Records from a data collection
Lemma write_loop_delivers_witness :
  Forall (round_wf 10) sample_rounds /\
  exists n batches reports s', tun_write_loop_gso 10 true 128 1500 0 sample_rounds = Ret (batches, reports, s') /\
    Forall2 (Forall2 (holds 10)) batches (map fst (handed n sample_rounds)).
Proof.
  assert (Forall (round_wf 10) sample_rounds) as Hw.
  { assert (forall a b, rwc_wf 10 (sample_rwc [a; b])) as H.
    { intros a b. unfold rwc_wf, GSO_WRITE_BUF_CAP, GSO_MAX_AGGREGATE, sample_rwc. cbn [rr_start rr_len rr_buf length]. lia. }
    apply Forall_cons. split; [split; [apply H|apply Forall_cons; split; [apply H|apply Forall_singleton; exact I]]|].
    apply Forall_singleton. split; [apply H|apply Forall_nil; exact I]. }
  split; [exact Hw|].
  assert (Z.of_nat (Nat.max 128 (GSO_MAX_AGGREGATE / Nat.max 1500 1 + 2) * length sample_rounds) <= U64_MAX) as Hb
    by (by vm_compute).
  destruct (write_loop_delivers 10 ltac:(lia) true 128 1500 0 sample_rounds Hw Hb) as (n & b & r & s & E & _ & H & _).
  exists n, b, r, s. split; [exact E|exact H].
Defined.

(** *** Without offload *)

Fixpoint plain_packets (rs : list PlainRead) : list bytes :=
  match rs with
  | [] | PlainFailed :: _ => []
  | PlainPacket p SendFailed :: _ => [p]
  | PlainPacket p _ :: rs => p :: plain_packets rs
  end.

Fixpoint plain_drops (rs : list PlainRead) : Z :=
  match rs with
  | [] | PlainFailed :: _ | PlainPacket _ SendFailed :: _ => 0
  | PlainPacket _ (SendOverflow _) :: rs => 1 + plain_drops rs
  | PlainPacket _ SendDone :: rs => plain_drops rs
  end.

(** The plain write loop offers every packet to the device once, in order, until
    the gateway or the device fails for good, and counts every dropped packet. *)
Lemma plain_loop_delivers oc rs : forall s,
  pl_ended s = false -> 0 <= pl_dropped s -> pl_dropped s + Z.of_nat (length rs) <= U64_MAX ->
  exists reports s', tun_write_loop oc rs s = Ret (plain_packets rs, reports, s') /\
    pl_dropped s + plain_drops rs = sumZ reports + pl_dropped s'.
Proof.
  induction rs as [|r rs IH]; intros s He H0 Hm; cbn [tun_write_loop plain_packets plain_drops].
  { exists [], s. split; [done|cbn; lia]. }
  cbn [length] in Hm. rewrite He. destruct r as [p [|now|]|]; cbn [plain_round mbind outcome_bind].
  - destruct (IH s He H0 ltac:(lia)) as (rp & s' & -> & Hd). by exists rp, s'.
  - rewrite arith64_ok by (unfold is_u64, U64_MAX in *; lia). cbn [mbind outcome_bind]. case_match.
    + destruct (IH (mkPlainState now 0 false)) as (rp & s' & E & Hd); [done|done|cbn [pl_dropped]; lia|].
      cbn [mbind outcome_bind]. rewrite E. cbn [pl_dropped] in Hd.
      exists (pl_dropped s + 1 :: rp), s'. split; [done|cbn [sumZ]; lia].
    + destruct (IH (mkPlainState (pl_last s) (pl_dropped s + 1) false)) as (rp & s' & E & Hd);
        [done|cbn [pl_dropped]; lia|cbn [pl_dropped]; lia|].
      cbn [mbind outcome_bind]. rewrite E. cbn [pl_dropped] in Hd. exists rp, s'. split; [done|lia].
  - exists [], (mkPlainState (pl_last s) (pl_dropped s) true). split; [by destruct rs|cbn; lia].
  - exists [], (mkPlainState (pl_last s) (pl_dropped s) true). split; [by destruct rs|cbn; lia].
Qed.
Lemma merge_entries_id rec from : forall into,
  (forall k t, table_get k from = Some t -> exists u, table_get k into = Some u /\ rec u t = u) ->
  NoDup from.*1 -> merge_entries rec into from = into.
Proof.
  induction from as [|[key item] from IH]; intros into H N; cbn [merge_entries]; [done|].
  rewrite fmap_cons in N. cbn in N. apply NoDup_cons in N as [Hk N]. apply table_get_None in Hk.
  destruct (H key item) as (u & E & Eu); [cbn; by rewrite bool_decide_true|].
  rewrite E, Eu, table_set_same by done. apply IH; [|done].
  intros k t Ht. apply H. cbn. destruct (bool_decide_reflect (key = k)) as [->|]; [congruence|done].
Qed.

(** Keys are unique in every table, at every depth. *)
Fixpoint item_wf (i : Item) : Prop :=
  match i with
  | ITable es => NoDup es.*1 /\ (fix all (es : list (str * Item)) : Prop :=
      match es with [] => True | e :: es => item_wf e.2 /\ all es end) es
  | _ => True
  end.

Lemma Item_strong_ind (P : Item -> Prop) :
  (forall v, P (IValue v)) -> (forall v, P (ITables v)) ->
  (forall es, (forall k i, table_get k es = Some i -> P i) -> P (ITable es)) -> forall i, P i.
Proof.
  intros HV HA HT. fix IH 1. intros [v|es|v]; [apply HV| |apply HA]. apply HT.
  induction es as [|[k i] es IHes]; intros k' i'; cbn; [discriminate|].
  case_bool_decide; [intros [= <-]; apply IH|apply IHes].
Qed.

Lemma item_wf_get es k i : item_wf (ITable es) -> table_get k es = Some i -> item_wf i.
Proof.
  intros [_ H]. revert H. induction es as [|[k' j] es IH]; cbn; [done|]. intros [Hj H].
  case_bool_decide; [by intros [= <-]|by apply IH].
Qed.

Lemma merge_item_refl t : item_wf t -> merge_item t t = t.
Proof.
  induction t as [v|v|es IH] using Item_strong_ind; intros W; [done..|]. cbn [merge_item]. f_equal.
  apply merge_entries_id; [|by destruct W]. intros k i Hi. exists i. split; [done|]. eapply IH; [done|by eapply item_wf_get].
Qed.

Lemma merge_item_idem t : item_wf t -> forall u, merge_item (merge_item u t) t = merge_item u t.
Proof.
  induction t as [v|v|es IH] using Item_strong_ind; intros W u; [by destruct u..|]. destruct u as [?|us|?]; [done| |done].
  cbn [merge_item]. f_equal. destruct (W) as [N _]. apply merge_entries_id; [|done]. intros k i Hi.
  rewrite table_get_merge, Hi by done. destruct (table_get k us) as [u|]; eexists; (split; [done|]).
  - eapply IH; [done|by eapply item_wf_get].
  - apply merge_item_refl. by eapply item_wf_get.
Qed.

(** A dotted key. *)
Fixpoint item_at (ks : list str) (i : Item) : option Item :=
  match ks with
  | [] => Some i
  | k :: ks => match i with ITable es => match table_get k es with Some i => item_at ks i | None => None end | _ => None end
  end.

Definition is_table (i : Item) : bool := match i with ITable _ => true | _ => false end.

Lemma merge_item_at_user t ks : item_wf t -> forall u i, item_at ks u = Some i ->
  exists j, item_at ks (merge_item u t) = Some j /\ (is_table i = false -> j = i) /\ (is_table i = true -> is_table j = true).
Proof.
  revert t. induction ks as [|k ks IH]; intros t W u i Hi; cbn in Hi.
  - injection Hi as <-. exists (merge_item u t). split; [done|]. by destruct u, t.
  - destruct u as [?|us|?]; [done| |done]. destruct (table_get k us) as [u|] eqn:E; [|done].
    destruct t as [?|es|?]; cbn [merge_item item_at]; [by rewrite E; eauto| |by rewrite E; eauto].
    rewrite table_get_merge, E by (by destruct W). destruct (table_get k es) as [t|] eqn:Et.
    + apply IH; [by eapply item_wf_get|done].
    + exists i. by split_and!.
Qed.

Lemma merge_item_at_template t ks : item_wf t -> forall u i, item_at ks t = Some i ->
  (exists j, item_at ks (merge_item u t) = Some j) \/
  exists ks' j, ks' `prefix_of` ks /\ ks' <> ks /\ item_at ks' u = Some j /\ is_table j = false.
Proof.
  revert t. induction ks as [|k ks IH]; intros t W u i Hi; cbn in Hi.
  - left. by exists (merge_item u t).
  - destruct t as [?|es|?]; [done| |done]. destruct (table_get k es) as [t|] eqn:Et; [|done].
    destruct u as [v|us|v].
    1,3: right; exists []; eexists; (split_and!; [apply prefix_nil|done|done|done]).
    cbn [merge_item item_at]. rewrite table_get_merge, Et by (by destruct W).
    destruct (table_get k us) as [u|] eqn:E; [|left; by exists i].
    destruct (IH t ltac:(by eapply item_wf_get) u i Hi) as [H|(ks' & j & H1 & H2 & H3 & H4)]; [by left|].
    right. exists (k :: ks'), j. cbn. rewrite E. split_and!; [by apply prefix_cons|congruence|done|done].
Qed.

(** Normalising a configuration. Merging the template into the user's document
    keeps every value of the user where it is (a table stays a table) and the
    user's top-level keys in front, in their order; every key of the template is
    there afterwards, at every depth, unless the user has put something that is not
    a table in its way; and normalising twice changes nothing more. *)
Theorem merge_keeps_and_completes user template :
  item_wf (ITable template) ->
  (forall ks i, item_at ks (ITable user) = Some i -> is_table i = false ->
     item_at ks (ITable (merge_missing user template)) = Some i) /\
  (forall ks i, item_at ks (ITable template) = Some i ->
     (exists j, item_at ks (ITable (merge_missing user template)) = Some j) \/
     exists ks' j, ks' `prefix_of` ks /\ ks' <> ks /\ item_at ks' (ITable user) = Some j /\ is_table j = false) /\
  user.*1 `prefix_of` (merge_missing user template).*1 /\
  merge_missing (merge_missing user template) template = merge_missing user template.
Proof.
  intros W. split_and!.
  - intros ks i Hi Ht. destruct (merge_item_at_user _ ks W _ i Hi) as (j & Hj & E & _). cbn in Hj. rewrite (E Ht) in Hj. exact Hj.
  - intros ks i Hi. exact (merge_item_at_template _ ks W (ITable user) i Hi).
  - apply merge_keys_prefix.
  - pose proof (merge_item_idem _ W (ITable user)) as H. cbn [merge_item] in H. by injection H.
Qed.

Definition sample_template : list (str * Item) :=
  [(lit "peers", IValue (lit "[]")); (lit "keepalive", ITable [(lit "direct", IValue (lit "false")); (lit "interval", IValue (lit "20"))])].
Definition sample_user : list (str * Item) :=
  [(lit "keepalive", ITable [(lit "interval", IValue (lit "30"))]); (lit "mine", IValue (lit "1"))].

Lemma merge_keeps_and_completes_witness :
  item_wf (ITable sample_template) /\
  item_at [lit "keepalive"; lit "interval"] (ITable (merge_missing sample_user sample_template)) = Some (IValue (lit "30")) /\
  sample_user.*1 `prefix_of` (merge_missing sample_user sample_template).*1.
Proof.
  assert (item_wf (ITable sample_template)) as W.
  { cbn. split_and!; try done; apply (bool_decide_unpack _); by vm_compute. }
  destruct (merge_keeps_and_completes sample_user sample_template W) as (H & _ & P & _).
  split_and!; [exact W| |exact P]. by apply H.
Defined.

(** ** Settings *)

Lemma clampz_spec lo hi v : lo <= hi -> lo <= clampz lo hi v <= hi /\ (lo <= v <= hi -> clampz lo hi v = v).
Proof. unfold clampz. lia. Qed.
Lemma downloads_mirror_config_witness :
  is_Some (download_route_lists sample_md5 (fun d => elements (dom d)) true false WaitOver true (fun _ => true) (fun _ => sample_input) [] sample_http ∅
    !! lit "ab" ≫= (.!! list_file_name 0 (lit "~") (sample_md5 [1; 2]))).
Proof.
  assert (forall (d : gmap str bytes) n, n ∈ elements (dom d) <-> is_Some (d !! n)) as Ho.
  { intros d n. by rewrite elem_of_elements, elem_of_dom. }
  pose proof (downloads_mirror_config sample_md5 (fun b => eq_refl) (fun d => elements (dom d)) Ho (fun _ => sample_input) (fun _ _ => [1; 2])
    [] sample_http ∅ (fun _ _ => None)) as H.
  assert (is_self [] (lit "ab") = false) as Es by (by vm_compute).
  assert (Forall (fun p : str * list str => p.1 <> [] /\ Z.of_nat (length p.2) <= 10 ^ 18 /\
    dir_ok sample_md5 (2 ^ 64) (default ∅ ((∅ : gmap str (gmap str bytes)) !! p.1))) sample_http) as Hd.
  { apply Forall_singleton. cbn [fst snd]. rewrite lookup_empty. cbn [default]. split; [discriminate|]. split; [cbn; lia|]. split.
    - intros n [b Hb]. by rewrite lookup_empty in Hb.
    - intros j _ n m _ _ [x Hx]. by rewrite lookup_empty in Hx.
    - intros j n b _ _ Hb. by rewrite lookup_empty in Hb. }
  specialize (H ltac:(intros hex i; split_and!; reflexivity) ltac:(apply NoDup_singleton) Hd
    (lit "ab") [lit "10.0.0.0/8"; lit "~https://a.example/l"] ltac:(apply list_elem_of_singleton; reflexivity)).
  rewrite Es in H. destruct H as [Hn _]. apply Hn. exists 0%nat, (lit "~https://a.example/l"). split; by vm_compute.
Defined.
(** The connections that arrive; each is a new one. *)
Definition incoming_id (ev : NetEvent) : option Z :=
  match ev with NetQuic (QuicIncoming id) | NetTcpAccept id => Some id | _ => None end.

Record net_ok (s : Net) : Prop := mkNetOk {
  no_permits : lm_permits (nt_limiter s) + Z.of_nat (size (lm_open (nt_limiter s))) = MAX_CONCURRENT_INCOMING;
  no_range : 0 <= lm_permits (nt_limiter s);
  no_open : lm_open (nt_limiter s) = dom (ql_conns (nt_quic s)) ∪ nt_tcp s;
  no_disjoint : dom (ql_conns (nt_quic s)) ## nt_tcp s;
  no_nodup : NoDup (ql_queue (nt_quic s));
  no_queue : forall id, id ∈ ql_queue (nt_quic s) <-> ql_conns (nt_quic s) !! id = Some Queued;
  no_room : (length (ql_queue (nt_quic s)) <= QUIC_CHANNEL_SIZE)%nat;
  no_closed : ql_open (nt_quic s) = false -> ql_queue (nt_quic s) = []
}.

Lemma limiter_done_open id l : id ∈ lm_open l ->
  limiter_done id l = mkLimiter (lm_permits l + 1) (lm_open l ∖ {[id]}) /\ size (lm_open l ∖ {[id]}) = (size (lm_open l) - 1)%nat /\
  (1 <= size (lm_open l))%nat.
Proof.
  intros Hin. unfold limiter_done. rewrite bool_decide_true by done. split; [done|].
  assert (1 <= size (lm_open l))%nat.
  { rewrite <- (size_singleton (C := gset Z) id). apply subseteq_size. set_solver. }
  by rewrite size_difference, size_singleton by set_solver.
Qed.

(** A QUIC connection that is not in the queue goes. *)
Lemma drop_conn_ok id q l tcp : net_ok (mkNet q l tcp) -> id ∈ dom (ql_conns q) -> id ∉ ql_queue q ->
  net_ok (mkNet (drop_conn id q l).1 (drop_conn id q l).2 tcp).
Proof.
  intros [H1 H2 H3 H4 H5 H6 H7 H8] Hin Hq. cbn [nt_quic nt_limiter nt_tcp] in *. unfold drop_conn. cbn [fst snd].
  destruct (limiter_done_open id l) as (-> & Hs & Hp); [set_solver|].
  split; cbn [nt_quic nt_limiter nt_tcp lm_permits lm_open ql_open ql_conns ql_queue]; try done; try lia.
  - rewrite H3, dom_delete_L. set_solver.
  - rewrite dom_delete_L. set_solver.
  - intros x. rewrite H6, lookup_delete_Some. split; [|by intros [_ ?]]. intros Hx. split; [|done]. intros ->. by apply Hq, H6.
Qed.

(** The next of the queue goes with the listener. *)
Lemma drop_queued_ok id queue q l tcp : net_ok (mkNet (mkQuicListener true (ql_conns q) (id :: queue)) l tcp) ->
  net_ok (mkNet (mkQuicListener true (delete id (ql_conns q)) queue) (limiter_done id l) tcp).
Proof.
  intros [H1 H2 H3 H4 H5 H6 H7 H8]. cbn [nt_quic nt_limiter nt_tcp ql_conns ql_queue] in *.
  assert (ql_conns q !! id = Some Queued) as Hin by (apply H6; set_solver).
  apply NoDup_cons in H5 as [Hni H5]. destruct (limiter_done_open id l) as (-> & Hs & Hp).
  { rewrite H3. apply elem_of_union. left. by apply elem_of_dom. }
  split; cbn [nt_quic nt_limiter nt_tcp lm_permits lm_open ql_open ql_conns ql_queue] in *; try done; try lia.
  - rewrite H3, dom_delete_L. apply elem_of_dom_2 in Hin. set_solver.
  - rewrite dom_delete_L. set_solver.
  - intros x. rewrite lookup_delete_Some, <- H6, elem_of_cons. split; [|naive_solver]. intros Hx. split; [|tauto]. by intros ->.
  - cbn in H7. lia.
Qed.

Aim of the task -
Find every line above where the word "goes" occurs, and copy that line.

Written answer -
(** A QUIC connection that is not in the queue goes. *)
(** The next of the queue goes with the listener. *)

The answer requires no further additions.